» Stored data
========
Lemma write_chunks_ok e buf offset : 0 <= dd_lba data -> 0 <= mid_lba e -> 0 <= start_diff e ->
  start_diff e = mid_lba e * 512 - offset -> start_diff e + sectors e * 512 <= zlen buf ->
  let at_ := disk_pos offset in
  forall fuel i s D, sectors e - i <= Z.of_nat fuel -> 0 <= i < sectors e -> drive_holds s D ->
  at_ + start_diff e + sectors e * 512 <= zlen D ->
  exists s' D', write_chunks fuel data e i buf s = Some (false, s') /\ drive_holds s' D' /\
    filled buf (- at_) (at_ + (start_diff e + i * 512)) (at_ + (start_diff e + sectors e * 512)) D D'.
Proof.
  intros Hp Hm Hsd Hsd' Hb at_. unfold at_, disk_pos in *.
  induction fuel as [|fuel IH]; intros i s D Hf Hi Hd HD; [lia|].
  cbn [Ata.write_chunks]. destruct (Z.ltb_spec (i + UCHAR_MAX) (sectors e)).
  - destruct (write_from_ok s D UCHAR_MAX (mid_lba e + dd_lba data + i) buf (start_diff e + i * 512))
      as (s1 & D1 & Hr & Hd1 & Hf1 & _); auto; [lia..|].
    rewrite (bind_run _ _ _ _ _ Hr).
    destruct (IH (i + UCHAR_MAX) s1 D1) as (s2 & D2 & Hr2 & Hd2 & Hf2); auto; [lia..| |].
    { destruct Hf1 as [-> _]. lia. }
    exists s2, D2. split_and!; auto.
    eapply (filled_right _ _ _ (dd_lba data * 512 + offset + (start_diff e + (i + UCHAR_MAX) * 512))); [lia| |exact Hf2].
    eapply filled_eq; [exact Hf1|lia..].
  - destruct (write_from_ok s D (sectors e - i) (mid_lba e + dd_lba data + i) buf (start_diff e + i * 512))
      as (s1 & D1 & Hr & Hd1 & Hf1 & _); auto; [lia..|].
    exists s1, D1. split_and!; auto. eapply filled_eq; [exact Hf1|lia..].
Qed.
========
» WHAT TO WORK ON
Return, word for word, every line from the line with "exists s2, D2. split_and!; auto." to the final line of the data.

» RESULT OF THE EXERCISE
    exists s2, D2. split_and!; auto.
    eapply (filled_right _ _ _ (dd_lba data * 512 + offset + (start_diff e + (i + UCHAR_MAX) * 512))); [lia| |exact Hf2].
    eapply filled_eq; [exact Hf1|lia..].
  - destruct (write_from_ok s D (sectors e - i) (mid_lba e + dd_lba data + i) buf (start_diff e + i * 512))
      as (s1 & D1 & Hr & Hd1 & Hf1 & _); auto; [lia..|].
    exists s1, D1. split_and!; auto. eapply filled_eq; [exact Hf1|lia..].
Qed.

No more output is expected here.